On this page they recommend a 20A-40A DC-DC charger and link to a video that demos the Renogy 20A version. According to the manual (pdf) the lithium profiles for LFP charge anyhere from 14.0v to 14.6v.
I suppose we could deduce from that Rebel is ok with 14.0v-14.6v quasi-Absorption and 20A-40A charging rates. They seem to have a “throw what you want at it and the BMS will sort it out” approach.
The BMS shuts off for high voltage at 3.65vpc (14.6v) and considers the bank 100% SoC at 3.4vpc (13.6v).
overstating issues related to lead chemistries
RB is a lithium company and it’s right to expect them to know about that chemistriy. It’s ok if they don’t know about lead deep cycles as long as they don’t try to hold forth on it.
Consider these unforced errors.
The problem with lead-acid chargers is that they run a “charge profile” and vary amperage based on the voltage of the battery. (from this page
Not really. They hit (or attempt to hit) certain voltage setpoints and the battery bank determines how much current it will accept.
as the voltage increases the charger will begin to send fewer amps to the battery, this is called the “absorption” phase
Fundamental misunderstanding of Absorption. The controller holds Absorption voltage (Vabs) and the battery current acceptance tapers off as the bank approaches 100% SoC. The controller reduces current supply to match current demand. Otherwise Vbatt would rise.
Finally, once the charger gets near a predetermined voltage of about 13.1 volts, the charger will transition into a “float” stage where it just barely keeps any amperage on the battery to keep it “topped off”.
I produces the amount of current demanded at that time.
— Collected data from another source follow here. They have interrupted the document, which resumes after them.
Lemma fold_invalidate ds (c : Cache S) :
  store (fold_left invalidate ds c) = store c /\ (forall d, d ∈ ds -> entries (fold_left invalidate ds c) !! d = None) /\
  (forall d v, entries (fold_left invalidate ds c) !! d = Some v -> entries c !! d = Some v).
Proof.
  revert c. induction ds as [|x ds IH]; intros c; simpl; [split; [done|split; [by intros d ?%elem_of_nil|done]]|].
  destruct (IH (invalidate c x)) as (Hs & Hd & Hv). split; [done|]. split.
  - intros d Hin. destruct (entries (fold_left invalidate ds (invalidate c x)) !! d) as [v|] eqn:E; [|done].
    pose proof (Hv _ _ E) as E'. simpl in E'. apply lookup_delete_Some in E' as [Hne _].
    apply elem_of_cons in Hin as [->|Hin]; [done|]. by rewrite Hd in E.
  - intros d v E. apply Hv in E. simpl in E. by apply lookup_delete_Some in E as [_ E].
Qed.

Lemma fold_invalidate_coherent ds (c : Cache S) : coherent c -> coherent (fold_left invalidate ds c).
Proof.
  intros Hc d v _ Hv. destruct (fold_invalidate ds c) as (Hs & _ & Hk). unfold cache_view. rewrite Hs.
  apply Hc; [done|]. by apply Hk.
Qed.

Lemma finish_op_finishes e w op r reply :
  env_ok ok e -> coherent (Worker.cache w) ->
  goes_through (finish_op e w op r reply) (λ w' es,
    finished e w' es op r reply /\ coherent (Worker.cache w') /\ view w' = view w).
Proof.
  intros He Hc. eapply goes_weaken; [by apply (finish_op_ok ok)|].
  intros w' es (Er & _ & _ & Ec & rel & -> & Hrel). unfold view. rewrite Ec.
  destruct (fold_invalidate (acquired r) (Worker.cache w)) as (Hs & Hd & _).
  split; [split; [by rewrite Er, lookup_delete_eq|split; [by exists rel|by rewrite Ec]]|].
  split; [by apply fold_invalidate_coherent|]. unfold cache_view. by rewrite Hs.
Qed.

Lemma start_waiting_stays e w op r result writes updates checks :
  env_ok ok e ->
  goes_through (start_waiting show_node e w op r result writes updates checks) (λ w' es,
    Worker.cache w' = Worker.cache w /\
    (exists us cs, es = us ++ cs /\ emit_all (dispatch_index_update show_node e op) updates = Ok us /\
       emit_all (dispatch_exists_check e op) (map ck_target checks) = Ok cs) /\
    exists st, op_records w' !! op = Some (with_state r st) /\ staged_writes st = writes /\ op_result st = result /\
      pending st = zlen updates + zlen checks /\ st_violation st = None /\
      exists_expectations st = fold_left (λ m c, <[ck_target c := expect c]> m) checks ∅).
Proof.
  intros He. unfold start_waiting. destruct (dispatches_ok ok show_node e op updates checks He) as (us & cs & Eu & Ec).
  rewrite Eu. rsimpl. rewrite Ec. rsimpl. apply goes_ret. split; [done|]. split; [by exists us, cs|].
  eexists. split; [simpl; by rewrite lookup_insert_eq|done].
Qed.

(** ** Replies *)

(** A reply to one of the operation's index updates or existence checks. *)
Inductive Answered := UpdateAnswer (target : DatumId) (v : option bytes) | CheckAnswer (target : DatumId) (exists_ : bool).

Definition answer_message (op_id : DatumId) (a : Answered) : WorkerMessage :=
  match a with
  | UpdateAnswer target v => IndexUpdateReplied op_id target v
  | CheckAnswer target b => ExistsCheckReplied op_id target b
  end.

(** What a reply objects to, the update it makes the thread send, and the
    expectations left. *)
Definition assess (expected : gmap DatumId Expectation) (a : Answered) :
    option bytes * option PendingIndexUpdate * gmap DatumId Expectation :=
  match a with
  | UpdateAnswer _ v => (v, None, expected)
  | CheckAnswer target b => (judge show_id target b (expected !! target), delete target expected)
  end.

(** The verdict over [n] outstanding replies: the first objection, if any; [None]
    when the replies do not end the wait exactly. *)
Fixpoint verdict (n : Z) (expected : gmap DatumId Expectation) (answers : list Answered) : option (option bytes) :=
  match answers with
  | [] => if n =? 0 then Some None else None
  | a :: answers =>
      if n =? 0 then None else
      let '(objection, more, expected) := assess expected a in
      v ← verdict (n - 1 + (match more with Some _ => 1 | None => 0 end)) expected answers;
      Some (match objection with Some m => Some m | None => v end)
  end.

Fixpoint handle_all e w (ms : list WorkerMessage) : res (Worker S R * list Effect) :=
  match ms with
  | [] => Ok (w, [])
  | m :: ms => and_then (handle show_id show_node show_str e w m) (λ w, handle_all e w ms)
  end.

Definition first_objection (a b : option bytes) : option bytes := match a with Some m => Some m | None => b end.

Definition absorb (st : IndexUpdateState) (a : Answered) : IndexUpdateState :=
  let '(objection, more, expected) := assess (exists_expectations st) a in
  mkState (staged_writes st) (op_result st) (pending st - 1 + (match more with Some _ => 1 | None => 0 end))
    (first_objection (st_violation st) objection) expected.

Definition settled_end e w (op_id : DatumId) (r : OpRecord) (st : IndexUpdateState) : res (Worker S R * list Effect) :=
  match st_violation st with
  | Some message => finish_op e w op_id r (ReplyErr message)
  | None => finish_op e (with_cache w (commit_writes (Worker.cache w) (staged_writes st))) op_id r (ReplyOk (op_result st))
  end.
The battery is in charge (so to speak!)
A lead-acid charger will typically charge a LiFePO4 battery 4-5 times slower. That is obviously a huge disadvantage of using a lead-acid charger on LiFePO4 batteries
No, it won’t.
Consider a lithium bank that needs 50A replacement amps to get back to ~14v. We have the 20A Lithium charger above and a 20A solar controller with enough grunt to get the job done.
- Lithium on a 20A “lithium” charger = 2.5 hours (50Ah/20A)
- Lithium on a 20A “lead” charger = 2.5 hours (50Ah/20A)
Wow not much difference there. Like none. The differnce is what happens after hitting tht 14v. The “lithium” charger listed would hold the bank at 14v (bad, IMO) and the lead charger would let it fall back to a resting voltage (good, IMO).
The next issue is that even at 13.1 volts, a LiFePO4 is not fully charged. A fully charged LiFePO4 sits around 13.6 volts. Between 13.1V and 13.6V is a pretty good bit of power and worth noting that you won’t get 100% of your available power if charging with lead-acid chargers
The lead charger charged to whatever voltage you wanted, say 14v. It was fully charged. Float at 13.1v is the fallback voltage the solar will hold the bank at after full charging. Resting away from 100% is actually good for lithium. If you want 13.6v then set Vfloat to 13.6v.
Which brings us to the one lithium-related error I’ve found so far:
You’re next question might be “Isn’t it better to charge slower?” No, not with LiFePO4, there are no negative effects of charging at high charge rates on LifePO4 batteries.
There are substantial benefits to charging/discharging at lower rates. C/2 (50A for 100Ah bank) is a common max rate if one wants to extend longevity.
charging lithium
I have started a separate page that describes my LFP charging regime.
postscript
Just before I publish this the bank has been at Vabs for 7.5hrs and still >3A acceptance. Definitely limping.